Step 6, current token number according to remaining unmanned vehicle, be ranked up described remaining unmanned vehicle；

Step 7, determine collision avoidance speed for the unmanned vehicle that token number in described remaining unmanned vehicle is 0；

Step 8, repetition step 5 are to step 7, until determining collision avoidance speed for described N frame unmanned vehicle.

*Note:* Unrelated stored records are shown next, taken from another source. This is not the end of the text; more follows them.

Definition set_status (s : BookingStatus) (b : t) : t :=
  mk (id b) (user_id b) (transport_id b) (schedule_id b) (seats b)
     (seat_class b) (total_price b) s (pnr b) (travel_date b)
     (expires_at b) (cancelled_at b) (cancellation_reason b).

Definition set_total_price (p : Q) (b : t) : t :=
  mk (id b) (user_id b) (transport_id b) (schedule_id b) (seats b)
     (seat_class b) p (status b) (pnr b) (travel_date b)
     (expires_at b) (cancelled_at b) (cancellation_reason b).

Definition set_pnr (p : option string) (b : t) : t :=
  mk (id b) (user_id b) (transport_id b) (schedule_id b) (seats b)
     (seat_class b) (total_price b) (status b) p (travel_date b)
     (expires_at b) (cancelled_at b) (cancellation_reason b).

Definition set_cancelled_at (c : option datetime) (b : t) : t :=
  mk (id b) (user_id b) (transport_id b) (schedule_id b) (seats b)
     (seat_class b) (total_price b) (status b) (pnr b) (travel_date b)
     (expires_at b) c (cancellation_reason b).

Definition set_cancellation_reason (r : option string) (b : t) : t :=
  mk (id b) (user_id b) (transport_id b) (schedule_id b) (seats b)
     (seat_class b) (total_price b) (status b) (pnr b) (travel_date b)
     (expires_at b) (cancelled_at b) r.
End Booking.

Module Payment.
Record t := mk {
  id : Z;
  booking_id : Z;
  user_id : Z;
  amount : Q;
  discount_amount : Q;
  final_amount : Q;
  method : PaymentMethod;
  status : PaymentStatus;
  transaction_id : option string;
  gateway_response : option ResponseText;
  coupon_code : option string;
  coupon_discount_percent : option Q;
  refund_status : option string;
  refund_amount : option Q
}.

Definition set_status (s : PaymentStatus) (p : t) : t :=
  mk (id p) (booking_id p) (user_id p) (amount p) (discount_amount p)
     (final_amount p) (method p) s (transaction_id p) (gateway_response p)
     (coupon_code p) (coupon_discount_percent p) (refund_status p)
     (refund_amount p).

Definition set_gateway_response (g : option ResponseText) (p : t) : t :=
  mk (id p) (booking_id p) (user_id p) (amount p) (discount_amount p)
     (final_amount p) (method p) (status p) (transaction_id p) g
     (coupon_code p) (coupon_discount_percent p) (refund_status p)
     (refund_amount p).

Definition set_transaction_id (x : option string) (p : t) : t :=
  mk (id p) (booking_id p) (user_id p) (amount p) (discount_amount p)
     (final_amount p) (method p) (status p) x (gateway_response p)
     (coupon_code p) (coupon_discount_percent p) (refund_status p)
     (refund_amount p).
End Payment.


(** A Python value or the [TypeError] raised by arithmetic on [None]. *)
Inductive PyResult (A : Type) :=
| Value (a : A)
| TypeError.
Arguments Value {A} a.
Arguments TypeError {A}.

Module Coupon.
Record t := mk {
  code : string;
  coupon_type : CouponType;
  discount_percent : option Q;
  discount_amount : option Q;
  min_order_value : Q;
  max_discount : option Q;
  usage_limit : option Z;
  usage_count : Z;
  user_usage_limit : option Z;
  is_active : bool;
  valid_from : option datetime;
  valid_until : option datetime
}.

(** Truthiness of an optional number: [None] and zero are false. *)
Definition truthy_Z (x : option Z) : bool :=
  match x with Some n => negb (n =? 0) | None => false end.

Definition truthy_Q (x : option Q) : bool :=
  match x with Some q => negb (Qeq_bool q 0) | None => false end.

(** The property [is_valid]; [now] is [datetime.utcnow()]. *)
Definition is_valid (self : t) (now : datetime) : bool * CouponMsg :=
  if negb (is_active self) then (false, CouponNotActive)
  else if match valid_from self with Some f => now <? f | None => false end
  then (false, CouponNotYetValid)
  else if match valid_until self with Some u => u <? now | None => false end
  then (false, CouponExpired)
  else if match usage_limit self with
          | Some l => negb (l =? 0) && (l <=? usage_count self)
          | None => false
          end
  then (false, CouponUsageLimitExceeded)
  else (true, Valid).

(** [(order_amount * self.discount_percent) / 100]. *)
Definition percent_of (self : t) (order_amount : Q) : PyResult (option Q) :=
  match discount_percent self with
  | Some p => Value (Some (order_amount * p / 100)%Q)
  | None => TypeError
  end.

Definition calculate_discount (self : t) (now : datetime) (order_amount : Q)
  : PyResult (option Q * CouponMsg) :=
  if negb (fst (is_valid self now)) then
    Value (Some 0%Q, snd (is_valid self now))
  else if Qlt_le_dec order_amount (min_order_value self) then
    Value (Some 0%Q, MinimumOrderValue (min_order_value self))
  else
    match (match coupon_type self with
           | PERCENTAGE => percent_of self order_amount
           | FIXED_AMOUNT => Value (discount_amount self)
           | FIRST_TIME => percent_of self order_amount
           | SEASONAL => percent_of self order_amount
           end) with
    | TypeError => TypeError
    | Value discount =>
        match max_discount self with
        | Some m =>
            if Qeq_bool m 0 then Value (discount, DiscountApplied)
            else
              match discount with
              | None => TypeError
              | Some d =>
                  if Qlt_le_dec m d then Value (Some m, DiscountApplied)
                  else Value (Some d, DiscountApplied)
              end
        | None => Value (discount, DiscountApplied)
        end
    end.
End Coupon.

(** The relational store: one list of rows per table. *)
Module DB.
Record t := mk {
  vehicles : list Vehicle.t;
  schedules : list Schedule.t;
  bookings : list Booking.t;
  payments : list Payment.t;
  coupons : list Coupon.t
}.

Definition set_bookings (bs : list Booking.t) (d : t) : t :=
  mk (vehicles d) (schedules d) bs (payments d) (coupons d).

Definition set_payments (ps : list Payment.t) (d : t) : t :=
  mk (vehicles d) (schedules d) (bookings d) ps (coupons d).

Definition set_coupons (cs : list Coupon.t) (d : t) : t :=
  mk (vehicles d) (schedules d) (bookings d) (payments d) cs.

(** [select(Booking).where(Booking.id == i)] then [scalar_one_or_none()]. *)
Definition get_booking (d : t) (i : Z) : option Booking.t :=
  find (fun b => Booking.id b =? i) (bookings d).

(** A mutated ORM row written back by [commit()]. *)
Definition update_booking (b : Booking.t) (d : t) : t :=
  set_bookings
    (map (fun x => if Booking.id x =? Booking.id b then b else x)
         (bookings d)) d.

Definition update_payment (p : Payment.t) (d : t) : t :=
  set_payments
    (map (fun x => if Payment.id x =? Payment.id p then p else x)
         (payments d)) d.

(** [select(Schedule, Vehicle).join(Vehicle).where(Schedule.id == i)] then
    [first()]. *)
Definition get_schedule_vehicle (d : t) (i : Z)
  : option (Schedule.t * Vehicle.t) :=
  match find (fun s => Schedule.id s =? i) (schedules d) with
  | None => None
  | Some s =>
      match find (fun v => Vehicle.id v =? Schedule.vehicle_id s)
                 (vehicles d) with
      | None => None
      | Some v => Some (s, v)
      end
  end.

(** The primary key an autoincrement column gives the next row. *)
Definition next_id (ids : list Z) : Z := 1 + fold_right Z.max 0 ids.
End DB.


(* ================================================================= *)
(** ** Small list utilities standing for Python built-ins *)

Module Py.

(** [x in l] for integers. *)
Definition mem (x : Z) (l : list Z) : bool := existsb (Z.eqb x) l.


(** [len(l)] as an integer. *)
Definition len {A : Type} (l : list A) : Z := Z.of_nat (List.length l).

Fixpoint insert_sorted (x : Z) (l : list Z) : list Z :=
  match l with
  | [] => [x]
  | y :: r => if x <=? y then x :: l else y :: insert_sorted x r
  end.

(** [sorted(l)]. *)
Definition sorted (l : list Z) : list Z := fold_right insert_sorted [] l.

(** The elements of [set(a) & set(b)], one occurrence each. *)
Definition set_inter (a b : list Z) : list Z :=
  nodup Z.eq_dec (filter (fun x => mem x b) a).

(** [round(x, 2)] on an exact amount: nearest hundredth, ties to even. *)
Definition round_half_even (x : Q) : Z :=
  let f := Qfloor x in
  let r := (x - inject_Z f)%Q in
  match (r ?= 1 # 2)%Q with
  | Lt => f
  | Gt => f + 1
  | Eq => if Z.even f then f else f + 1
  end.

Definition round2 (x : Q) : Q := round_half_even (x * 100)%Q # 100.

(** [max(0.0, x)]. *)
Definition max0 (x : Q) : Q := if Qle_bool 0 x then x else 0%Q.

End Py.

(* ================================================================= *)
(** ** backend/services/booking_service.py *)


(** The dict [check_availability] returns. *)
Inductive Availability :=
| Unavailable (message : Message)
| Available (price_per_seat total_price : Q) (vehicle_id : Z).

Definition available (a : Availability) : bool :=
  match a with Available _ _ _ => true | Unavailable _ => false end.

(** [log_booking_event] calls, in order. *)
Inductive BookingEvent :=
| BOOKING_CREATED (booking_id user_id : Z)
| BOOKING_EXPIRED (booking_id user_id : Z).

(** The body of a [BookingCreate] request after validation. *)
Module BookingCreate.
Record t := mk {
  schedule_id : Z;
  seats : list Z;
  seat_class : string;
  travel_date : date
}.
End BookingCreate.

Inductive CreateResult :=
| CreateFailed (message : Message)
| CreateOk (booking_id : Z) (expiry_time : datetime) (total_price : Q).

Module BookingService.

(** [settings.BOOKING_EXPIRY_MINUTES] (backend/config.py). *)
Definition BOOKING_EXPIRY_MINUTES : Z := 30000.

(** [d[k]] when [k in d]. *)
Fixpoint dict_get (k : string) (d : list (string * Q)) : option Q :=
  match d with
  | [] => None
  | (k', v) :: r => if (k' =? k)%string then Some v else dict_get k r
  end.

(** The loop over [class_prices.items()] comparing upper-cased names. *)
Fixpoint dict_get_upper (k : string) (d : list (string * Q)) : option Q :=
  match d with
  | [] => None
  | (k', v) :: r =>
      if (Str.upper k' =? k)%string then Some v else dict_get_upper k r
  end.

(** The economy fallback written twice in [_get_price_for_class]. *)
Definition economy_fallback (normalized : string)
  (schedule : option Schedule.t) : option Q :=
  match schedule with
  | Some s =>
      if (normalized =? "ECONOMY")%string then Schedule.base_price s else None
  | None => None
  end.

Definition _get_price_for_class (vehicle : Vehicle.t) (seat_class : string)
  (schedule : option Schedule.t) : option Q :=
  let normalized := Str.upper seat_class in
  match Vehicle.class_prices vehicle with
  | None | Some [] => economy_fallback normalized schedule
  | Some d =>
      match dict_get normalized d with
      | Some p => Some p
      | None =>
          match dict_get_upper normalized d with
          | Some p => Some p
          | None => economy_fallback normalized schedule
          end
      end
  end.

(** The WHERE clause of [booked_seats_query]: same schedule, status
    CONFIRMED or PENDING and, when a travel date is given, the same day. *)
Definition blocks_seats (schedule_id : Z) (travel_date : option date)
  (b : Booking.t) : bool :=
  (match Booking.schedule_id b with
   | Some s => s =? schedule_id
   | None => false
   end
   && status_in (Booking.status b) [CONFIRMED; PENDING]
   && match travel_date with
      | None => true
      | Some d =>
          match Booking.travel_date b with
          | Some t => date_of t =? d
          | None => false
          end
      end)%bool.

Definition booked_seats_query (db : DB.t) (schedule_id : Z)
  (travel_date : option date) : list Booking.t :=
  filter (blocks_seats schedule_id travel_date) (DB.bookings db).

(** The flattening loop: [if seat_list: booked_seats.extend(seat_list)]. *)
Definition flatten_seats (rows : list (list Z)) : list Z :=
  flat_map (fun seat_list =>
              match seat_list with [] => [] | _ => seat_list end) rows.

Definition booked_seats (db : DB.t) (schedule_id : Z)
  (travel_date : option date) : list Z :=
  flatten_seats (map Booking.seats (booked_seats_query db schedule_id travel_date)).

Device the most according to claim 7, it is characterised in that described determine module, specifically for by collision avoidance priority ratio In described remaining unmanned vehicle, token number is the collision avoidance priority height of the unmanned vehicle of 0, and collision avoidance investigative range falls into In described remaining unmanned vehicle token number be the unmanned vehicle of the unmanned vehicle of 0 be defined as described remaining nobody fly In row device, token number is the barrier of the unmanned vehicle of 0；It is nobody of 0 according to token number in described remaining unmanned vehicle In the state of flight information of aircraft and described remaining unmanned vehicle, token number is the barrier of the unmanned vehicle of 0 Positional information, course information and collision avoidance speed, use Speed Obstacles method to determine that in described remaining unmanned vehicle, token number is 0 The unmanned vehicle Speed Obstacles to described barrier；According in described Speed Obstacles and described remaining unmanned vehicle Token number is that the course information of the unmanned vehicle of 0 determines that in described remaining unmanned vehicle, token number is the unmanned flight of 0 The sets of speeds of device；The maximum determining the speed in described sets of speeds is that in described remaining unmanned vehicle, token number is The collision avoidance speed of the unmanned vehicle of 0；Wherein, the speed in described sets of speeds is more than or equal to described remaining unmanned vehicle Middle token number is the minimum speed of the unmanned vehicle of 0, and is 0 nothing less than or equal to token number in described remaining unmanned vehicle The maximal rate of people's aircraft.